Nitrogen is essential for plant growth, making TN content an important indicator for measuring soil fertility. Sample 3# had the highest TN content, followed by sample 2#. The proportion of organic ingredients in these two samples was high, and the organic ingredients contained nitrogen, while the inorganic ingredients fly ash did not contain nitrogen, leading to elevated TN content within sample 2# and 3#. The TN content of the four samples ranged from 5.02–7.19 g/kg—exceeding China’s surface soil average TN content (1.54 g/kg) [23].

Soil WHC plays a vital role in characterizing cultivated water sources; it is closely linked to soil structure and influenced by physical factors such as bulk density, porosity etc., as well as organic matter content [24]. The soil WHC of sample 3# was obviously higher than that of the other three samples, which might attribute to higher organic matter content in sample 3# compared to the other three samples. During the cultivation process, the high organic matter content facilitated the formation of aggregates, improved soil pores, and enhanced soil WHC [25].

3.2. Microscopic Morphology of Technosols

The samples comprised multi-level particles with diverse shapes, including spherical fly ash particles and agglomerates formed by the binding of fly ash particles and organic matter. These characteristics were observed in the low-magnification (300 times) SEM images. Samples 3# and 4# exhibited a higher presence of macro-agglomerates compared to samples 1# and 2#. The majority of fly ash particles in samples 3# and 4# had rough surfaces with more attachments, believed to be formed by micro-aggregates through binding action. In contrast, samples 1# and 2# contained more fly ash particles that had not undergone cementation, resulting in relatively smooth surfaces. High-magnification SEM images revealed the presence of macro-aggregates in all four samples, formed by the cementation of several fly ash particles through organic matter. These aggregates displayed extensive organic matter cementation structures and numerous pores, mainly consisting of small pores and micropores (Figure 1). As a result of these pores, the soil WHC of the technosols obtained increased by 22.3–36.0% compared to untreated solid waste mixtures (Table S2). It could be concluded that after two months’ cultivation, technosols developed aggregates with a well-defined pore structure.
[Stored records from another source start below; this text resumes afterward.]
(** * The statistics sensor of [homeassistant/components/statistics/sensor.py]

    A shallow embedding of [StatisticsSensor]: the two bounded deques
    [states] and [ages], the ingestion path [_add_state_to_queue], the age
    purge [_purge_old_states], the recompute cycle [async_update] and the
    characteristic functions [_stat_*] / [_stat_binary_*].

    Module [Tibber] embeds, of [homeassistant/components/tibber/sensor.py],
    the real-time coordinator and sensor and the loop of
    [_insert_statistics].

    Conventions of the model.
    - A [datetime] is the number of microseconds since the epoch and a
      [timedelta] a number of microseconds, both in [Z]; [total_seconds] is
      the exact quotient by 10^6.
    - A Python [float] is idealised as an exact rational ([Q]): rounding
      error, infinities and NaN are outside the model.  Float division by
      zero raises [ZeroDivisionError], as in Python.
    - A Python method that mutates [self] and may raise is a function from
      the sensor to an outcome and the sensor it leaves behind: the
      mutations made before a [raise] stay in place. *)

From Stdlib Require Import ZArith QArith Qround Qabs Lia Lqa.
From stdpp Require Import base option list sorting gmap strings pretty.

Local Open Scope Z_scope.

(** ** Exceptions and outcomes *)

Inductive exn : Type :=
  | ZeroDivisionError
  | IndexError
  | AssertionError
  | TypeError
  | ValueError
  | AttributeError
  | UnboundLocalError
  | StatisticsError
  | ValueInvalid.

Inductive result (A : Type) : Type :=
  | Ok (a : A)
  | Raise (e : exn).
Arguments Ok {A} a.
Arguments Raise {A} e.

Definition rbind {A B} (r : result A) (k : A → result B) : result B :=
  match r with
  | Ok a => k a
  | Raise e => Raise e
  end.

Notation "x ←! r ; k" := (rbind r (λ x, k))
  (at level 100, r at next level, k at level 200, right associativity).

(** ** Python values

    [StateType | datetime]: what a characteristic returns and what the
    attribute dictionary holds. *)

Inductive pyval : Type :=
  | PNone
  | PBool (b : bool)
  | PInt (n : Z)
  | PFloat (q : Q)
  | PStr (s : string)
  | PDatetime (t : Z).

Definition is_none (v : pyval) : bool :=
  match v with PNone => true | _ => false end.

(** ** Arithmetic builtins *)

(** Float [a / b]. *)
Definition py_truediv (a b : Q) : result Q :=
  if Qeq_bool b 0 then Raise ZeroDivisionError else Ok (a / b)%Q.

(** Float [a < b]. *)
Definition Qlt_bool (a b : Q) : bool := negb (Qle_bool b a).

(** [timedelta.total_seconds()]. *)
Definition total_seconds (td : Z) : Q := (inject_Z td / inject_Z 1000000)%Q.

(** The nearest integer, ties going to the even one. *)
Definition round_half_even (q : Q) : Z :=
  let f := Qfloor q in
  match (q - inject_Z f ?= 1 # 2)%Q with
  | Lt => f
  | Gt => f + 1
  | Eq => if Z.even f then f else f + 1
  end.

(** [round(x, ndigits)] on a float. *)
Definition round_float (q : Q) (ndigits : Z) : Q :=
  (inject_Z (round_half_even (q * 10 ^ ndigits)) / 10 ^ ndigits)%Q.

(** [round(n, ndigits)] on an int: the int itself unless [ndigits] is
    negative. *)
Definition round_int (n : Z) (ndigits : Z) : Z :=
  if 0 <=? ndigits then n
  else let p := 10 ^ (- ndigits) in round_half_even (inject_Z n / inject_Z p) * p.

(** [round(value, ndigits)]; a [bool] is an [int]. *)
Definition py_round (v : pyval) (ndigits : Z) : result pyval :=
  match v with
  | PFloat q => Ok (PFloat (round_float q ndigits))
  | PInt n => Ok (PInt (round_int n ndigits))
  | PBool b => Ok (PInt (round_int (if b then 1 else 0) ndigits))
  | PNone | PStr _ | PDatetime _ => Raise TypeError
  end.

(** [int(x)] on a float truncates towards zero. *)
Definition Qtruncate (q : Q) : Z :=
  if Qle_bool 0 q then Qfloor q else Qceiling q.

Definition py_int (v : pyval) : result pyval :=
  match v with
  | PFloat q => Ok (PInt (Qtruncate q))
  | PInt n => Ok (PInt n)
  | PBool b => Ok (PInt (if b then 1 else 0))
  | PNone | PStr _ | PDatetime _ => Raise TypeError
  end.
(** X16: the two ways [add_noise] stops before its noise is used. With
    the low-resolution flag it never returns: the pass reads
    [groundtruth_boxes_list], which [add_noise] does not bind. On an
    empty list an enabled salt-pepper or gaussian pass stops on
    [noisy_images[0]]. *)
Theorem add_noise_lowres_and_empty
    (F : FLAGS.t) (images : list Tensor) (sp ga : nat -> Draws) :
  (FLAGS.lowres F = true ->
   ~ is_Ok (add_noise F images sp ga) /\
   (images <> [] ->
    add_noise F images sp ga = Err (NameError "groundtruth_boxes_list"))) /\
  (FLAGS.salt_pepper_noise F || FLAGS.gaussian_noise F = true ->
   add_noise F [] sp ga = Err (IndexError "list index out of range")).
Proof.
  split.
  - intros Hlow. split.
    + intros [out H]. unfold add_noise in H. rewrite Hlow in H.
      bind_inv H. bind_inv H. discriminate H.
    + intros Hne. unfold add_noise. rewrite Hlow.
      assert (Hlen : forall (P : Tensor -> Tensor -> Prop) l l',
                Forall2 P l l' -> l <> [] -> l' <> []).
      { intros P l l' HF Hl ->. apply Forall2_nil_inv_r in HF. done. }
      assert (Hsp : forall l, l <> [] -> exists o x,
                map_images (fun image => get_salt_pepper_noise_image image
                              (FLAGS.ratio F) true) l sp 0 = Ok o /\
                first o = Ok x /\ o <> []).
      { intros l Hl.
        destruct (map_images_Forall2
                    (fun image => get_salt_pepper_noise_image image
                                    (FLAGS.ratio F) true)
                    (fun x y => shape_of y = shape_of x /\ in_range (-1) 1 y)
                    l sp 0) as (o1 & E1 & H1).
        { intros x d. apply salt_pepper_pass. }
        destruct (first_ok o1) as [x1 E]; [by eapply Hlen|].
        exists o1, x1. split; [done|]. split; [done|]. by eapply Hlen. }
      assert (Hga : forall l, l <> [] -> exists o x,
                map_images (fun image => get_gaussian_noise_image image
                              (FLAGS.stddev F)) l ga 0 = Ok o /\
                first o = Ok x /\ o <> []).
      { intros l Hl.
        destruct (map_images_Forall2
                    (fun image => get_gaussian_noise_image image
                                    (FLAGS.stddev F))
                    (fun x y => shape_of y = shape_of x /\ in_range (-1) 1 y)
                    l ga 0) as (o1 & E1 & H1).
        { intros x d. apply gaussian_pass. }
        destruct (first_ok o1) as [x1 E]; [by eapply Hlen|].
        exists o1, x1. split; [done|]. split; [done|]. by eapply Hlen. }
      destruct (FLAGS.salt_pepper_noise F), (FLAGS.gaussian_noise F); simpl.
      * destruct (Hsp images Hne) as (o1 & x1 & E1 & E2 & Ho1).
        rewrite E1. simpl. rewrite E2. simpl.
        destruct (Hga o1 Ho1) as (o2 & x2 & E3 & E4 & _).
        rewrite E3. simpl. rewrite E4. done.
      * destruct (Hsp images Hne) as (o1 & x1 & E1 & E2 & Ho1).
        rewrite E1. simpl. rewrite E2. done.
      * destruct (Hga images Hne) as (o2 & x2 & E3 & E4 & _).
        rewrite E3. simpl. rewrite E4. done.
      * done.
  - intros Hflag. unfold add_noise.
    destruct (FLAGS.salt_pepper_noise F); [done|].
    destruct (FLAGS.gaussian_noise F); [done|]. done.
Qed.

Lemma add_noise_salt_pepper_gaussian_witness :
  exists out : list Tensor,
    add_noise noise_flags [zeros 1 2 2 3] (fun _ => no_draws)
              (fun _ => no_draws) = Ok (Some <$> out) /\
    Forall2 (fun x y => shape_of y = shape_of x) [zeros 1 2 2 3] out /\
    Forall (in_range (-1) 1) out.
Proof.
  destruct (add_noise_salt_pepper_gaussian noise_flags [zeros 1 2 2 3]
              (fun _ => no_draws) (fun _ => no_draws))
    as (out & Hout & Hshape & Hrange & _); [reflexivity|reflexivity|done|].
  exists out. split; [exact Hout|]. split; [exact Hshape|].
  apply Hrange. reflexivity.
Defined.

(** *** Full blocks through the filter *)

Lemma avg_pool_shape4 (k : nat) (images : Tensor) (B H W C : nat) :
  shape4 images B H W C ->
  shape4 (avg_pool_image k k 1 1 <$> images) B H W C.
Proof.
  intros [Hlen Himgs]. split; [by rewrite length_fmap|].
  apply Forall_fmap. eapply Forall_impl; [exact Himgs|].
  intros img [HH Hrows]. simpl.
  pose proof (avg_pool_image_height k k 1 1 img) as Hh.
  rewrite out_size_stride_1 in Hh. unfold height in Hh.
  split; [lia|].
  pose proof (avg_pool_image_rows k k 1 1 img) as Hr.
  rewrite out_size_stride_1 in Hr.
  destruct img as [|r img].
  { destruct (avg_pool_image k k 1 1 []); [constructor|simpl in Hh; lia]. }
  apply Forall_cons in Hrows as [[Hw Hpx] _].
  eapply Forall_impl; [exact Hr|]. simpl.
  intros r' [Hw' Hpx']. split; [lia|].
  destruct r as [|px r].
  { simpl in *. destruct r'; [constructor|simpl in Hw'; lia]. }
  apply Forall_cons in Hpx as [HC _].
  eapply Forall_impl; [exact Hpx'|]. simpl. intros px' Hc. lia.
Qed.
3.3. Formation and Influencing Factors of Aggregates in Technosols

3.3.1. Distribution and Stability of Aggregates

As the fundamental unit of soil structure, aggregates control the retention and migration of water, air, heat, and nutrients in soil. They play a crucial role in soil stability, erosion resistance, compaction ability, and nutrient retention ability, directly impacting plant root growth [9,26].

The proportions of 2–1 mm and 1–0.5 mm aggregates in samples 3# and 4# were higher compared to those in samples 1# and 2#. Conversely, the proportions of <0.053 mm aggregates in samples 3# and 4# were lower than those in samples 1# and 2# (Figure 2a). After two months of cultivation, no significant difference was observed in MWD and GMD between samples containing earthworm manure (samples 1# and 2#), as well as between samples containing straw (samples 3# and 4#). However, the MWD and GMD of the samples containing straw (samples 3# and 4#) were significantly higher than for those containing earthworm manure (samples 1# and 2#) (p < 0.05) (Figure 2b,c). It was believed that the aggregates in samples 3# and 4# exhibited higher mechanical and water stability.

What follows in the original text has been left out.